= Beginning of Section =
(* ===== verification/HttpUtils.v ===== *)
(** Writing the header of an HTTP message (wss/http_utils.go).  The order in
    which Go ranges over a header is an argument: the list has its entries in
    that order. *)
From Stdlib Require Import Ascii.
From S2P Require Import Prelude Net.

Definition CR : ascii := "013"%char.
Definition LF : ascii := "010"%char.
Definition CRLF : bytes := [CR; LF].

(** [strings.ToLower], for the names of headers, which are ASCII. *)
Definition lower (c : byte) : byte :=
  if (65 <=? byte_N c)%N && (byte_N c <=? 90)%N then ascii_of_N (byte_N c + 32) else c.
Definition ToLower (s : bytes) : bytes := map lower s.

(** [http.Header]: each name with its values. *)
Definition Header : Type := list (bytes * list bytes).

Definition header_line (name h : bytes) : bytes := name ++ bytes_of ": " ++ h ++ CRLF.

(** The fields of [http.Request] and of [http.Response] that are written;
    [req_URL] is [req.URL.String()]. *)
Record Request := mkRequest { req_Method : bytes; req_URL : bytes; req_Proto : bytes; req_Header : Header }.
Record Response := mkResponse { resp_Proto : bytes; resp_Status : bytes; resp_Header : Header }.

Definition HttpRequestHeader (buffer : bytes) (req : Request) : bytes :=
  buffer ++ (req_Method req ++ bytes_of " " ++ req_URL req ++ bytes_of " " ++ req_Proto req ++ CRLF) ++
  concat (map (fun '(name, headers) => concat (map (header_line (ToLower name)) headers)) (req_Header req)) ++ CRLF.

Definition HttpRespHeader (buffer : bytes) (resp : Response) : bytes :=
  buffer ++ (resp_Proto resp ++ bytes_of " " ++ resp_Status resp ++ CRLF) ++
  concat (map (fun '(name, headers) => concat (map (header_line name) headers)) (resp_Header resp)) ++ CRLF.

(** * Reading it back *)

(** A line, up to the first CRLF. *)
Fixpoint read_line (b : bytes) : option (bytes * bytes) :=
  match b with
  | [] => None
  | c :: b' =>
      match b' with
      | d :: b'' =>
          if decide (c = CR /\ d = LF) then Some ([], b'')
          else '(l, rest) ← read_line b'; Some (c :: l, rest)
      | [] => None
      end
  end.

(** The name and the value of a header's line. *)
Fixpoint read_field (l : bytes) : option (bytes * bytes) :=
  match l with
  | [] => None
  | c :: l' =>
      if decide (c = ":"%char) then match l' with _ :: v => Some ([], v) | [] => None end
      else '(n, v) ← read_field l'; Some (c :: n, v)
  end.

(** The fields, up to an empty line. *)
Fixpoint read_fields (fuel : nat) (b : bytes) : option (list (bytes * bytes) * bytes) :=
  match fuel with
  | 0 => None
  | S fuel' =>
      '(l, rest) ← read_line b;
      match l with
      | [] => Some ([], rest)
      | _ => f ← read_field l; '(fs, rest') ← read_fields fuel' rest; Some (f :: fs, rest')
      end
  end.

(** The entries of a header, one for each value. *)
Definition entries (rename : bytes -> bytes) (h : Header) : list (bytes * bytes) :=
  concat (map (fun '(name, headers) => map (pair (rename name)) headers) h).

Definition one_line (b : bytes) : Prop := CR ∉ b.
Definition field_ok (f : bytes * bytes) : Prop := one_line (fst f) /\ one_line (snd f) /\ ":"%char ∉ fst f.

Lemma read_line_cons c d b :
  read_line (c :: d :: b) =
    if decide (c = CR /\ d = LF) then Some ([], b) else '(l, rest) ← read_line (d :: b); Some (c :: l, rest).
Proof. done. Qed.

Lemma read_line_app l rest : one_line l -> read_line (l ++ CRLF ++ rest) = Some (l, rest).
Proof.
  induction l as [|c l IH]; intros Hl; [done|]. apply not_elem_of_cons in Hl as [Hc Hl]. specialize (IH Hl).
  cbn [app]. destruct (l ++ CRLF ++ rest) as [|d b] eqn:E; [by destruct l|].
  rewrite read_line_cons, decide_False by (by intros [-> _]). by rewrite IH.
Qed.

Lemma read_field_app n v : ":"%char ∉ n -> read_field (n ++ bytes_of ": " ++ v) = Some (n, v).
Proof.
  induction n as [|c n IH]; intros Hn; [done|]. apply not_elem_of_cons in Hn as [Hc Hn].
  cbn [app read_field]. rewrite decide_False by congruence. by rewrite (IH Hn).
Qed.

Lemma read_fields_entries fs rest fuel :
  Forall field_ok fs -> length fs < fuel ->
  read_fields fuel (concat (map (fun '(n, v) => header_line n v) fs) ++ CRLF ++ rest) = Some (fs, rest).
Proof.
  revert fuel. induction fs as [|[n v] fs IH]; intros fuel Hok Hf; (destruct fuel as [|fuel]; simpl in Hf; [lia|]).
  { by cbn [map concat app read_fields read_line]. }
  apply Forall_cons in Hok as [(Hn & Hv & Hc) Hok]. cbn [map concat read_fields]. unfold header_line at 1.
  replace (((n ++ bytes_of ": " ++ v ++ CRLF) ++ concat (map (fun '(n, v) => header_line n v) fs)) ++ CRLF ++ rest)
    with ((n ++ bytes_of ": " ++ v) ++ CRLF ++ (concat (map (fun '(n, v) => header_line n v) fs) ++ CRLF ++ rest))
    by (by rewrite <- !app_assoc).
  rewrite read_line_app.
  2: { intros [?|[Hin|?]%elem_of_app]%elem_of_app; [done| |done]. vm_compute in Hin.
       apply list_elem_of_In in Hin. by destruct Hin as [H|[H|[]]]. }
  cbn [mbind option_bind]. destruct (n ++ bytes_of ": " ++ v) as [|c l] eqn:El; [by destruct n|]. rewrite <- El.
  rewrite read_field_app by done. cbn [mbind option_bind]. rewrite IH; [done|done|lia].
Qed.

Lemma entries_lines rename (h : Header) :
  concat (map (fun '(name, headers) => concat (map (header_line (rename name)) headers)) h) =
    concat (map (fun '(n, v) => header_line n v) (entries rename h)).
Proof.
  unfold entries. induction h as [|[name hs] h IH]; [done|]. cbn [map concat]. rewrite map_app, concat_app, <- IH. f_equal.
  clear. induction hs as [|v hs IH]; [done|]. cbn [map concat]. by rewrite IH.
Qed.

(** What [HttpRequestHeader] writes is read back: the request line, and an entry
    for each value of each name, in lower case, in the order of the range; as
    long as no part has a carriage return and no name a colon (with one, a value
    makes entries of its own). *)
Theorem request_header_roundtrip req rest line :
  line = req_Method req ++ bytes_of " " ++ req_URL req ++ bytes_of " " ++ req_Proto req ->
  one_line line -> Forall field_ok (entries ToLower (req_Header req)) ->
  exists b, read_line (HttpRequestHeader [] req ++ rest) = Some (line, b) /\
    read_fields (S (length (entries ToLower (req_Header req)))) b = Some (entries ToLower (req_Header req), rest).
Proof.
  intros -> Hl Hok. unfold HttpRequestHeader. eexists. split.
  - rewrite app_nil_l. rewrite <- !app_assoc.
    replace (req_Method req ++ bytes_of " " ++ req_URL req ++ bytes_of " " ++ req_Proto req ++ CRLF ++
      concat (map (fun '(name, headers) => concat (map (header_line (ToLower name)) headers)) (req_Header req)) ++ CRLF ++ rest)
      with ((req_Method req ++ bytes_of " " ++ req_URL req ++ bytes_of " " ++ req_Proto req) ++ CRLF ++
      (concat (map (fun '(name, headers) => concat (map (header_line (ToLower name)) headers)) (req_Header req)) ++ CRLF ++ rest))
      by (by rewrite <- !app_assoc).
    by apply read_line_app.
  - rewrite entries_lines. apply read_fields_entries; [done|lia].
Qed.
= End of Section =
● **DIRECTIONS FOR THIS TASK**
Determine the number of lines in the data that contain "HttpRequestHeader" as a word or string, and state only that number.

● **RESULT BELOW**
4